Все эти методы с использованием исторических данных могут помочь уменьшить воздействие новых штаммов вируса гриппа каждый сезон гриппа. Пытаясь предсказать будущие мутации в генах HA и NA, ученые могут выбрать вакцинационные штаммы, которые могут соответствовать будущим вирусам, чтобы антитела могли быстро распознавать и вызывать иммунный ответ против вируса. Единственным недостатком этого подхода является то, что он бесполезен против штаммов, которые развиваются посредством антигенного сдвига (реассортации). Невозможно предсказать, когда и с какими штаммами эти события произойдут, а тот факт, что это может произойти с штаммами разных видов, делает это еще более трудным. [4]До тех пор, пока не будет найден метод, позволяющий точно предсказать, какие мутации возникнут и когда они возникнут, вакцины будут по-прежнему создаваться исключительно на основе предположений без гарантии, что они обеспечат полную защиту от гриппа. [ необходима цитата ]
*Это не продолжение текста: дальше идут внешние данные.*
(* ===== verification/Shutdown.v ===== *)
(** * Shutdown: how apps/exchange_server/main.cpp and TcpServer::run stop

    The signal handler, the main thread from its loop condition to the joins,
    and the I/O thread's loop with its two tests of the shutdown flag, around
    the two threads of ExchangeServer.  Memory is sequentially consistent: the
    shutdown flag is stored and loaded with relaxed order, and it is the
    [write] and [read] of the eventfd between the store and the load that are
    taken to order them. *)
From S2P Require Import Prelude Core TextProtocol TcpServer SpscRing RingQueue.
From S2P Require Import ExchangeServer ExchangeTheorems.

(** Where the main thread is: at the loop condition, in the body, after the
    loop at the last notification, in [request_shutdown] before the store and
    before the write, in [io_thread.join()], past it. *)
Inductive main_phase := MTop | MBody | MNotify | MRequest | MRequestWrite | MJoin | MDone.

(** Where the I/O thread is: at its loop condition, in [epoll_wait], in the
    batch with [clients] client events to handle before, optionally, the
    eventfd and then that many more; in the drain handler; at the test after
    it; past [shutdown:]. *)
Inductive io_control :=
| IoTop | IoBlocked | IoBatch (clients : nat) (eventfd_then : option nat)
| IoDraining (after : nat) | IoCheck (after : nat) | IoExited.

Definition kMaxEvents : nat := 64.

Record Closing (E : Type) := mkClosing {
  cl_venue : Venue E; g_shutdown : bool; shutdown_requested_ : bool;
  cl_main : main_phase; cl_io : io_control }.
Arguments mkClosing {E} _ _ _ _ _.
Arguments cl_venue {E} _.
Arguments g_shutdown {E} _.
Arguments shutdown_requested_ {E} _.
Arguments cl_main {E} _.
Arguments cl_io {E} _.

Section Steps.
Context {E : Type}.
Variable submit_call : NewOrder → E → outcome (call E).
Variable cancel_call : Z → E → outcome (call E).
Variable protocol : Protocol.
Implicit Types (v : Venue E).

(** [write(g_eventfd, 1)] by any thread. *)
Definition write_eventfd v : Venue E :=
  mkVenue (v_inbound v) (v_outbound v) (v_engine v) (v_wakeup v) (v_phase v) (eventfd_write (v_eventfd v))
    (v_io v) (v_server v) (v_done v) (v_answered v).

(** The code between the loop and [request_shutdown]. *)
Definition final_notify v : Venue E :=
  let '(notify, wakeup) := should_notify_on_idle (v_wakeup v) in
  let v := mkVenue (v_inbound v) (v_outbound v) (v_engine v) wakeup (v_phase v) (v_eventfd v)
             (v_io v) (v_server v) (v_done v) (v_answered v) in
  if (notify : bool) then write_eventfd v else v.

(** After [shutdown:]. *)
Definition close_all v : Venue E :=
  mkVenue (v_inbound v) (v_outbound v) (v_engine v) (v_wakeup v) (v_phase v) (v_eventfd v)
    (v_io v) (shutdown_connections (v_server v)) (v_done v) (v_answered v).

Inductive main_step : Closing E → Closing E → Prop :=
| main_top v g rq io :
    main_step (mkClosing v g rq MTop io) (mkClosing v g rq (if g then MNotify else MBody) io)
| main_body v v' g rq io :
    engine_step submit_call cancel_call v = Ok v' →
    main_step (mkClosing v g rq MBody io)
              (mkClosing v' g rq (match v_phase v' with EPop => MTop | _ => MBody end) io)
| main_notify v g rq io :
    main_step (mkClosing v g rq MNotify io) (mkClosing (final_notify v) g rq MRequest io)
| main_request v g rq io :
    main_step (mkClosing v g rq MRequest io) (mkClosing v g true MRequestWrite io)
| main_write v g rq io :
    main_step (mkClosing v g rq MRequestWrite io) (mkClosing (write_eventfd v) g rq MJoin io)
| main_join v g rq :
    main_step (mkClosing v g rq MJoin IoExited) (mkClosing v g rq MDone IoExited).

(** Events of one [epoll_wait]. *)
Definition batch_size (clients : nat) (eventfd_then : option nat) : nat :=
  clients + match eventfd_then with Some after => S after | None => 0 end.

(** What the I/O thread does on its own: [epoll_wait] returns because the
    eventfd is readable (with whatever clients are ready too), and the loop
    runs on to the next wait or to its end. *)
Inductive io_own_step : Closing E → Closing E → Prop :=
| io_stop v g m : io_own_step (mkClosing v g true m IoTop) (mkClosing (close_all v) g true m IoExited)
| io_wait v g m : io_own_step (mkClosing v g false m IoTop) (mkClosing v g false m IoBlocked)
| io_woken v g rq m clients after :
    0 < v_eventfd v → (batch_size clients (Some after) <= kMaxEvents)%nat →
    io_own_step (mkClosing v g rq m IoBlocked) (mkClosing v g rq m (IoBatch clients (Some after)))
| io_client v v' g rq m clients eventfd_then :
    (∃ client_id payload sv' inbound',
       on_frame protocol client_id payload (v_server v, v_inbound v) = Ok (sv', inbound') ∧
       v' = mkVenue inbound' (v_outbound v) (v_engine v) (v_wakeup v) (v_phase v) (v_eventfd v)
              IWait sv' (v_done v) (v_answered v)) ∨
    (∃ sv', v' = mkVenue (v_inbound v) (v_outbound v) (v_engine v) (v_wakeup v) (v_phase v) (v_eventfd v)
              IWait sv' (v_done v) (v_answered v)) →
    io_own_step (mkClosing v g rq m (IoBatch (S clients) eventfd_then))
            (mkClosing v' g rq m (IoBatch (S clients) eventfd_then))
| io_client_done v g rq m clients eventfd_then :
    io_own_step (mkClosing v g rq m (IoBatch (S clients) eventfd_then))
            (mkClosing v g rq m (IoBatch clients eventfd_then))
| io_batch_done v g rq m : io_own_step (mkClosing v g rq m (IoBatch 0 None)) (mkClosing v g rq m IoTop)
| io_read_eventfd v g rq m after :
    io_own_step (mkClosing v g rq m (IoBatch 0 (Some after)))
            (mkClosing (mkVenue (v_inbound v) (v_outbound v) (v_engine v) (v_wakeup v) (v_phase v) 0
                          IDrain (v_server v) (v_done v) (v_answered v)) g rq m (IoDraining after))
| io_drain v g rq m after sends popped sv' outbound' :
    drain_one protocol (set_sends sends (v_server v), v_outbound v) = Ok (popped, (sv', outbound')) →
    io_own_step (mkClosing v g rq m (IoDraining after))
            (mkClosing (mkVenue (v_inbound v) outbound' (v_engine v) (v_wakeup v) (v_phase v) (v_eventfd v)
                          (match popped with None => IWait | Some _ => IDrain end) sv' (v_done v)
                          (v_answered v ++ option_list popped)) g rq m
                       (match popped with None => IoCheck after | Some _ => IoDraining after end))
| io_check_stop v g m after :
    io_own_step (mkClosing v g true m (IoCheck after)) (mkClosing (close_all v) g true m IoExited)
| io_check_on v g m after :
    io_own_step (mkClosing v g false m (IoCheck after)) (mkClosing v g false m (IoBatch after None)).

(** What only others can bring about: [epoll_wait] returns because clients are
    ready, or with [EINTR] because a signal handler ran on this thread. *)
Inductive io_env_step : Closing E → Closing E → Prop :=
| io_clients_ready v g rq m clients :
    (0 < clients <= kMaxEvents)%nat →
    io_env_step (mkClosing v g rq m IoBlocked) (mkClosing v g rq m (IoBatch clients None))
| io_interrupted v g rq m : io_env_step (mkClosing v g rq m IoBlocked) (mkClosing v g rq m IoTop).

Definition io_step (c c' : Closing E) : Prop := io_own_step c c' ∨ io_env_step c c'.

(** The signal handler: the store, and the write after it. *)
Inductive signal_step : Closing E → Closing E → Prop :=
| signal_store v g rq m io : signal_step (mkClosing v g rq m io) (mkClosing v true rq m io)
| signal_write v rq m io :
    signal_step (mkClosing v true rq m io) (mkClosing (write_eventfd v) true rq m io).

Definition closing_step (c c' : Closing E) : Prop := main_step c c' ∨ io_step c c' ∨ signal_step c c'.

(** [TcpServer::request_shutdown] as the main thread calls it, its two
    operations in one piece: the store, then the write to an eventfd that
    has been set. *)
Definition request_shutdown (eventfd : Z) (c : Closing E) : Closing E :=
  let v := if Z.leb 0 eventfd then write_eventfd (cl_venue c) else cl_venue c in
  mkClosing v (g_shutdown c) true (cl_main c) (cl_io c).

(** ... and as the two steps of the main thread that make it up. *)
Lemma request_shutdown_steps eventfd v g rq io :
  0 <= eventfd →
  let c := mkClosing v g rq MRequest io in
  let r := request_shutdown eventfd c in
  ∃ c1, main_step c c1 ∧ main_step c1 (mkClosing (cl_venue r) (g_shutdown r) (shutdown_requested_ r) MJoin (cl_io r)).
Proof.
  intros He. simpl. rewrite (proj2 (Z.leb_le 0 _)) by done. eexists. split; [apply main_request|]. apply main_write.
Qed.

(** Both threads have started, nothing has arrived. *)
Definition closing_start (cmd0 : TaggedCommand) (resp0 : TaggedResponse) (engine : E) (sv : TcpServer) : Closing E :=
  mkClosing (venue_start cmd0 resp0 engine sv) false false MTop IoTop.
End Steps.

(** Steps of the I/O thread's control that are left once [request_shutdown]
    has returned, counting a drained response as one. *)
Definition io_left {E} (c : Closing E) : Z :=
  let queued := ring_size (v_outbound (cl_venue c)) in
  match cl_io c with
  | IoExited => 0
  | IoTop | IoCheck _ => 1
  | IoDraining _ => 2 + queued
  | IoBatch n None => 2 + Z.of_nat n
  | IoBatch n (Some _) => 3 + Z.of_nat n + queued
  | IoBlocked => 4 + Z.of_nat kMaxEvents + queued
  end.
Устойчивость к противовирусным препаратам [ править ]

В последнее время резко возросла устойчивость к некоторым лекарствам, включая противовирусное соединение адамантан . [12] Фактически, его сопротивление недавно выросло с 2 процентов до почти 90 процентов. [12] Эти данные о нарастающей резистентности позволяют сделать вывод, что лекарства, такие как адамантин, не будут полезны против вируса гриппа в будущем.

Ссылки [ править ]

  1. ^ а б в г д Лю, S; Канг, Дж; Чен, Дж; Тай, Д; Цзян, Вт; Hou, G; Чен, Дж; Ли, Дж; Хуанг, Б. (2009). Поле, Рассвет (ред.). «Панорама филогенетического разнообразия и распространения вируса гриппа типа А» . PLOS ONE . 4 (3): 1–20. Bibcode : 2009PLoSO ... 4.5022L . DOI : 10.1371 / journal.pone.0005022 . PMC  2658884 . PMID  19325912 .
  2. ^ a b c d e f g h i j k l m n o Scholtissek, C (1995). «Молекулярная эволюция вирусов гриппа» (PDF) . Гены вирусов . 11 (2–3): 209–215. DOI : 10.1007 / BF01728660 . PMID 8828147 . S2CID 928160 .   
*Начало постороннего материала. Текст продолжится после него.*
(* ===== verification/ServerRun.v ===== *)
(** * ServerRun: the running exchange server is never stuck

    The two threads of ExchangeServer with the engine [main] builds, and the
    feed thread changing the engine's sink at any moment, under the C++
    standard's reading of an erased level: in every state an interleaving can
    reach, the engine thread's next operation is defined unless it executes
    an order that makes the matching loop read a level it erased, and every
    queued response can be rendered. *)
From Stdlib Require Import String.
From S2P Require Import Prelude Core Bytes Text TextProtocol BinaryCodec GatewayCodec TcpServer TcpTheorems SpscRing RingQueue.
From S2P Require Import OrderBook MatchingSpec MatchingEngine EngineInvariant EngineTheorems EngineApi RiskEngine RiskTotal.
From S2P Require Import ExchangeServer ExchangeTheorems EndToEnd VenueTotal UdpFeed ServerMain ServerTheorems.

#[local] Abbreviation Engine := (RiskEngine (MatchingEngine QueuedEventSink)).
#[local] Opaque kServerPool server_sink.

Section Run.
Variables (host_little : bool) (mode : ProtocolMode).
#[local] Abbreviation protocol := (bind_protocol host_little mode).
Implicit Types (v : Venue Engine).

Definition set_io (inbound : Ring TaggedCommand) (sv : TcpServer) v : Venue Engine :=
  mkVenue inbound (v_outbound v) (v_engine v) (v_wakeup v) (v_phase v) (v_eventfd v) (v_io v) sv (v_done v) (v_answered v).

Definition set_venue_sink (s : QueuedEventSink) v : Venue Engine :=
  mkVenue (v_inbound v) (v_outbound v) (risk_with_sink s (v_engine v)) (v_wakeup v) (v_phase v) (v_eventfd v)
    (v_io v) (v_server v) (v_done v) (v_answered v).

(** One operation of a thread: of the engine thread; a frame of some client
    whose command, if it is one, has no negative price; anything else the I/O
    thread does; the feed thread taking events off the sink. *)
Inductive server_step : Venue Engine → Venue Engine → Prop :=
| server_op v v' : engine_step api_submit_call api_cancel_call v = Ok v' → server_step v v'
| server_frame v sv' inbound' client payload :
    in_u64 client → Forall is_byte payload → (∀ cmd, parses_to protocol payload cmd → sane_command cmd) →
    on_frame protocol client payload (v_server v, v_inbound v) = Ok (sv', inbound') →
    server_step v (set_io inbound' sv' v)
| server_io v v' :
    venue_step api_submit_call api_cancel_call protocol v v' → v_inbound v' = v_inbound v →
    v_engine v' = v_engine v → v_phase v' = v_phase v → server_step v v'
| server_feed v s : server_step v (set_venue_sink s v).

(** What may be in the inbound queue. *)
Definition queued_command (tc : TaggedCommand) : Prop :=
  in_u64 (tc_client tc) ∧ wf_command (tc_command tc) ∧ sane_command (tc_command tc).

Definition response_ok (tr : TaggedResponse) : Prop := wf_response (tr_response tr).

Record run_inv (n : Z) v (ins : list TaggedCommand) (outs : list TaggedResponse) (A : ABook) : Prop := {
  ri_in : ring_holds kInbound (v_inbound v) ins;
  ri_out : ring_holds kOutbound (v_outbound v) outs;
  ri_in_tail : rb_tail (v_inbound v) <= n;
  ri_out_tail : rb_tail (v_outbound v) <= n;
  ri_engine : venue_ok (v_engine v) A;
  ri_sequence : next_sequence_ (inner_ (v_engine v)) <= n;
  ri_commands : Forall queued_command ins;
  ri_responses : Forall response_ok (outs ++ in_hand (v_phase v)) }.

Lemma run_inv_weaken n v ins outs A : run_inv n v ins outs A → run_inv (n + 1) v ins outs A.
Proof. intros []. split; try done; lia. Qed.

(** The engine thread is about to execute a command that reads an erased level. *)
Definition pops_reading v : bool :=
  match v_phase v, try_pop kInbound (v_inbound v) with
  | EPop, Ok (Some cmd, _) => command_reads cmd (v_engine v)
  | _, _ => false
  end.

(** Otherwise its next operation is defined and keeps the invariant. *)
Lemma engine_step_defined n v ins outs A :
  run_inv n v ins outs A → n < 18446744073709551615 →
  if pops_reading v then engine_step api_submit_call api_cancel_call v = Undefined
  else ∃ v' ins' outs' A', engine_step api_submit_call api_cancel_call v = Ok v' ∧ run_inv (n + 1) v' ins' outs' A'.
Proof.
  intros [Hi Ho Hit Hot He Hs Hc Hr] Hn. destruct v as [r o e w ph efd io sv hist ans]. unfold pops_reading. simpl in *.
  destruct ph as [| |t|]; simpl in Hr; rewrite ?app_nil_r in Hr.
  - destruct ins as [|cmd ins].
    + rewrite (pop_empty _ _ Hi). simpl. eexists _, [], outs, A. split; [done|].
      split; simpl; rewrite ?app_nil_r; done || lia.
    + destruct (pop_holds _ _ _ _ Hi) as (r1 & -> & Hr1 & Et). cbn [mbind outcome_bind].
      apply Forall_cons in Hc as [(Hcl & Hwf & Hsn) Hc]. destruct cmd as [client c].
      pose proof (dispatch_answered client c e A He Hwf Hsn Hcl ltac:(lia)) as Hd. cbv zeta in Hd.
      destruct (command_reads _ e); [by rewrite Hd|]. destruct Hd as (resp & e1 & A1 & Ed & Hresp & Ho1 & _ & Hn1).
      rewrite Ed. cbn [mbind outcome_bind]. eexists _, ins, outs, A1. split; [reflexivity|].
      split; simpl; try done; try lia. apply Forall_app. split; [done|]. constructor; [exact Hresp|constructor].
  - destruct (should_notify_on_idle w) as [notify w'] eqn:Ew. simpl. eexists _, ins, outs, A.
    split; [done|]. split; simpl; rewrite ?app_nil_r; done || lia.
  - rewrite (holds_size _ _ _ Ho). destruct (Z.leb_spec kOutbound (Z.of_nat (length outs))).
    + eexists _, ins, outs, A. split; [done|]. split; simpl; done || lia.
    + destruct (push_holds _ 16 kOutbound_pow2 ltac:(lia) _ _ t Ho ltac:(lia) ltac:(lia)) as (o1 & -> & Ho1 & Et).
      eexists _, ins, (outs ++ [t]), A. split; [done|]. split; simpl; rewrite ?app_nil_r; done || lia.
  - eexists _, ins, outs, A. split; [done|]. split; simpl; rewrite ?app_nil_r; done || lia.
Qed.

(** What the rest of the I/O thread can do to the outbound queue. *)
Lemma venue_step_outbound v v' outs :
  venue_step api_submit_call api_cancel_call protocol v v' → ring_holds kOutbound (v_outbound v) outs →
  v_phase v' = v_phase v →
  ∃ outs', ring_holds kOutbound (v_outbound v') outs' ∧ rb_tail (v_outbound v') = rb_tail (v_outbound v) ∧ suffix outs' outs.
Proof.
  intros Hs Ho Hp. destruct Hs as [v v' Es|r r' o e w ph efd sv sv' hist ans id p Ef|r o e w ph efd sv hist ans Hpos
    |r o o' e w ph efd sv sv' hist ans popped Ed|r o e w ph efd sv sv' hist ans]; simpl in *;
    try (exists outs; split_and!; [done|done|reflexivity]).
  - destruct v as [r o e w ph efd io sv hist ans]. simpl in *. destruct ph as [| |t|]; simpl in Es.
    + destruct (try_pop kInbound r) as [[[cmd|] r1]| |]; simpl in Es; try done; [|by simplify_eq/=].
      destruct (dispatch_command _ _ _ _) as [[resp e1]| |]; simpl in Es; by simplify_eq/=.
    + destruct (should_notify_on_idle w); by simplify_eq/=.
    + destruct (Z.leb _ _); [simplify_eq/=; exists outs; split_and!; [done|done|reflexivity]|]. destruct (try_push _ _ _); by simplify_eq/=.
    + by simplify_eq/=.
  - unfold drain_one in Ed. cbn [fst snd] in Ed. destruct outs as [|t outs].
    + rewrite (pop_empty _ _ Ho) in Ed. simpl in Ed. simplify_eq. exists []. split_and!; [done|done|reflexivity].
    + destruct (pop_holds _ _ _ _ Ho) as (o1 & Ep & Ho1 & Et). rewrite Ep in Ed. simpl in Ed. inv_ok.
      simplify_eq. exists outs. split_and!; [done..|by apply suffix_cons_r].
Qed.

Lemma server_step_inv n v v' ins outs A :
  run_inv n v ins outs A → n < 18446744073709551615 → server_step v v' →
  ∃ ins' outs' A', run_inv (n + 1) v' ins' outs' A'.
Proof.
  intros Hv Hn Hs. destruct Hs as [v v' Es|v sv' r' client p Hcl Hb Hsn Ef|v v' Hs Ei Ee Ep|v s].
  - pose proof (engine_step_defined _ _ _ _ _ Hv Hn) as Hd. rewrite Es in Hd. destruct (pops_reading v); [done|].
    destruct Hd as (v2 & ins2 & outs2 & A2 & E2 & Hv2). simplify_eq. eauto.
  - destruct Hv as [Hi Ho Hit Hot He Hsq Hc Hr].
    destruct (on_frame_queue _ _ _ _ _ _ _ _ Hi ltac:(lia) Ef) as (ins' & Hi' & Ht & Hins).
    exists ins', outs, A. split; simpl; try done; try lia.
    destruct Hins as [->|(res & cmd & E1 & E2 & ->)]; [done|]. apply Forall_app. split; [done|].
    assert (parses_to protocol p cmd) as Hpc by (by exists res). constructor; [|constructor].
    split_and!; simpl; [done|by eapply parses_wf|by apply Hsn].
  - destruct Hv as [Hi Ho Hit Hot He Hsq Hc Hr].
    destruct (venue_step_outbound _ _ _ Hs Ho Ep) as (outs' & Ho' & Et & [front ->]). exists ins, outs', A.
    rewrite <- app_assoc in Hr. apply Forall_app in Hr as [_ Hr].
    split; rewrite ?Ei, ?Ee, ?Ep, ?Et; done || lia.
  - destruct Hv as [Hi Ho Hit Hot He Hsq Hc Hr]. exists ins, outs, A.
    split; simpl; try done; try lia. by apply venue_ok_sink.
Qed.

Lemma server_run_inv n sv v :
  nsteps server_step n (venue_start cmd_default resp_default server_engine sv) v →
  Z.of_nat n < 18446744073709551615 → ∃ ins outs A, run_inv (Z.of_nat n) v ins outs A.
Proof.
  revert v. induction n as [|n IH]; intros v Hn Hb.
  - inversion Hn; subst. exists [], [], (mkABook [] []). split; simpl; try done.
    + apply (new_holds _ 12 kInbound_pow2). lia.
    + apply (new_holds _ 16 kOutbound_pow2). lia.
    + apply server_engine_ok.
  - apply nsteps_inv_r in Hn as (v1 & Hn & Hs). destruct (IH v1 Hn ltac:(lia)) as (ins & outs & A & Hv).
    replace (Z.of_nat (S n)) with (Z.of_nat n + 1) by lia. by eapply server_step_inv; [..|exact Hs]; [done|lia].
Qed.

(** C4. Safety of the running server, under the C++ standard's reading of an erased level: whatever the clients
    send (in either protocol; commands with limit prices that are not negative), however the engine, I/O and feed
    threads interleave, the engine thread's next operation is defined, unless it is to execute a command that
    passes the risk checks and takes the last order at a price with quantity left ([pops_reading], computed from
    the state), on which the matching loop is undefined; its engine keeps the invariant of the matching engine
    (book consistent and not crossed) and every response that is queued or in hand has a rendering in the protocol. *)
Theorem server_never_stuck n sv v :
  nsteps server_step n (venue_start cmd_default resp_default server_engine sv) v →
  Z.of_nat n < 18446744073709551615 →
  (if pops_reading v then engine_step api_submit_call api_cancel_call v = Undefined
   else ∃ v', engine_step api_submit_call api_cancel_call v = Ok v') ∧
  (∃ A, engine_inv (inner_ (v_engine v)) A) ∧
  ∃ outs, ring_holds kOutbound (v_outbound v) outs ∧
    Forall (λ t, ∃ bytes, render_fn protocol (tr_response t) = Ok bytes) (outs ++ in_hand (v_phase v)).
Proof.
  intros Hr Hn. destruct (server_run_inv _ _ _ Hr Hn) as (ins & outs & A & Hv).
  pose proof (engine_step_defined _ _ _ _ _ Hv Hn) as Hd. destruct Hv.
  split; [destruct (pops_reading v); [done|by destruct Hd as (v' & _ & _ & _ & Es & _); exists v']|]. split; [exists A; apply ri_engine0|]. exists outs. split; [done|].
  eapply Forall_impl; [exact ri_responses0|]. intros t Ht. by apply renders.
Qed.
End Run.

(** ** Witness: a client's cancel is queued *)

Definition run_start : Venue Engine :=
  venue_start cmd_default resp_default server_engine (TcpServer_new kDefaultMaxWriteBufferBytes).

Definition run_queued : Venue Engine :=
  set_io (try_push kInbound (mkTaggedCommand 3 (CCancel (mkCancel 7))) (v_inbound run_start)).2 (v_server run_start) run_start.

Lemma server_never_stuck_witness : ∃ v', engine_step api_submit_call api_cancel_call run_queued = Ok v'.
Proof.
  destruct (server_never_stuck true Plaintext 1 (TcpServer_new kDefaultMaxWriteBufferBytes) run_queued) as [Hs _].
  - apply nsteps_once. apply (server_frame true Plaintext run_start _ _ 3 (str "CANCEL 7")).
    + unfold in_u64. lia.
    + unfold is_byte. repeat constructor; vm_compute; congruence.
    + intros cmd (res & Ep & Ec). vm_compute in Ep. injection Ep as <-. injection Ec as <-. exact I.
    + vm_compute. reflexivity.
  - reflexivity.
  - assert (pops_reading run_queued = false) as Ep by (lazy; reflexivity). rewrite Ep in Hs. exact Hs.
Defined.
  3. ^ а б Пэн, Дж; Ян, H; Цзян, H; Линь, YX; Лу, компакт-диск; Сюй, YW; Цзэн, Дж (2014). «Происхождение нового птичьего гриппа A (H7N9) и динамика мутаций его способности к передаче от человека человеку» . PLOS ONE . 9 (3): e93094. Bibcode : 2014PLoSO ... 993094P . DOI : 10.1371 / journal.pone.0093094 . PMC 3966860 . PMID 24671138 .  
  4. ^ а б Клэнси, S (2008). «Генетика вируса гриппа» . Природное образование . 1 (1).
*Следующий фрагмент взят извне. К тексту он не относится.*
Lemma publish_update_side s p : pub_side s (publish_update now_ns send_fn p) = pub_side s p.
Proof. unfold publish_update, publish_top_of_book. rewrite trigger_side. simpl. rewrite send_to_all_side. by destruct s. Qed.

Lemma set_side_side s s' st p : pub_side s (set_side s' st p) = if decide (s = s') then st else pub_side s p.
Proof. by destruct s, s'. Qed.

(** A trade with an order resting on [s], when the other side's best is not at
    its price. *)
Lemma trade_side s t p :
  (0 < ss_count (pub_side (opposite s) p) → ss_price (pub_side (opposite s) p) ≠ t_price t) →
  pub_side (opposite s) (deliver p (EvTrade t)) = pub_side (opposite s) p ∧
  pub_side s (deliver p (EvTrade t)) =
    if Z.eqb (ss_price (pub_side s p)) (t_price t) && Z.ltb 0 (ss_count (pub_side s p))
    then reduce_side (t_quantity t) (resting_order_removed t) (pub_side s p) else pub_side s p.
Proof.
  intros Ho. cbn [deliver on_trade feed_sink publisher_sink]. unfold publisher_on_trade, make_header. cbv beta iota zeta.
  set (p1 := check_snapshot_trigger _ _ _).
  assert (Hp : ∀ s', pub_side s' p1 = pub_side s' p).
  { intros s'. unfold p1. rewrite trigger_side, send_to_all_side. by destruct s'. }
  change (bid_ p1) with (pub_side Buy p1). change (ask_ p1) with (pub_side Sell p1). rewrite !Hp. clearbody p1.
  destruct s; cbn [opposite] in *.
  - destruct (Z.eqb _ _ && Z.ltb _ _); [by rewrite !publish_update_side, !set_side_side, (Hp Sell)|].
    destruct (Z.eqb_spec (ss_price (pub_side Sell p)) (t_price t)); cbn [andb]; [|by rewrite !Hp].
    destruct (Z.ltb_spec 0 (ss_count (pub_side Sell p))); [tauto|by rewrite !Hp].
  - assert (Z.eqb (ss_price (pub_side Buy p)) (t_price t) && Z.ltb 0 (ss_count (pub_side Buy p)) = false) as ->.
    { destruct (Z.eqb_spec (ss_price (pub_side Buy p)) (t_price t)); [|done].
      destruct (Z.ltb_spec 0 (ss_count (pub_side Buy p))); [tauto|done]. }
    destruct (Z.eqb _ _ && Z.ltb _ _); [|by rewrite !Hp].
    by rewrite !publish_update_side, !set_side_side, (Hp Buy).
Qed.

Lemma cancelled_side s s' c p :
  oc_side c = s →
  pub_side s' (deliver p (EvCancelled c)) =
    if decide (s' = s) then
      (if Z.eqb (oc_price c) (ss_price (pub_side s p)) && Z.ltb 0 (ss_count (pub_side s p))
       then reduce_side (oc_remaining_qty c) true (pub_side s p) else pub_side s p)
    else pub_side s' p.
Proof.
  intros Es. cbn [deliver on_order_cancelled feed_sink publisher_sink]. unfold publisher_on_order_cancelled, side_eqb.
  rewrite Es. change (bid_ p) with (pub_side Buy p). change (ask_ p) with (pub_side Sell p).
  destruct s.
  - rewrite (bool_decide_true (Buy = Buy)), (bool_decide_false (Buy = Sell)) by done. cbn [andb].
    destruct (Z.eqb _ _ && Z.ltb _ _); [rewrite publish_update_side, set_side_side|]; by destruct s'.
  - rewrite (bool_decide_false (Sell = Buy)), (bool_decide_true (Sell = Sell)) by done. cbn [andb].
    destruct (Z.eqb _ _ && Z.ltb _ _); [rewrite publish_update_side, set_side_side|]; by destruct s'.
Qed.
  5. Перейти ↑ Hofer, U (2014). «Вирусная эволюция: прошлое, настоящее и будущее вирусов гриппа». Обзоры природы микробиологии . 12 (4): 237. DOI : 10.1038 / nrmicro3248 . PMID 24608335 . S2CID 10538872 .  
  6. ^ а б Рид, А; Фаннинг, Т; Hultin, J; Таубенбергер, Дж (1999). "Происхождение и эволюция гена гемагглютинина" испанского "вируса гриппа 1918 года" . Труды Национальной академии наук США . 96 (4): 1651–1656. Bibcode : 1999PNAS ... 96.1651R . DOI : 10.1073 / pnas.96.4.1651 . PMC 15547 . PMID 9990079 .  
  7. ^ Горман, О; Donis, R; Каваока, Y; Вебстер, Р. (1990). «Эволюция генов PB2 вируса гриппа A: последствия для эволюции рибонуклеопротеинового комплекса и происхождения вируса гриппа человека A» . Журнал вирусологии . 64 (10): 4893–4902. DOI : 10,1128 / JVI.64.10.4893-4902.1990 . PMC 247979 . PMID 2398532 .  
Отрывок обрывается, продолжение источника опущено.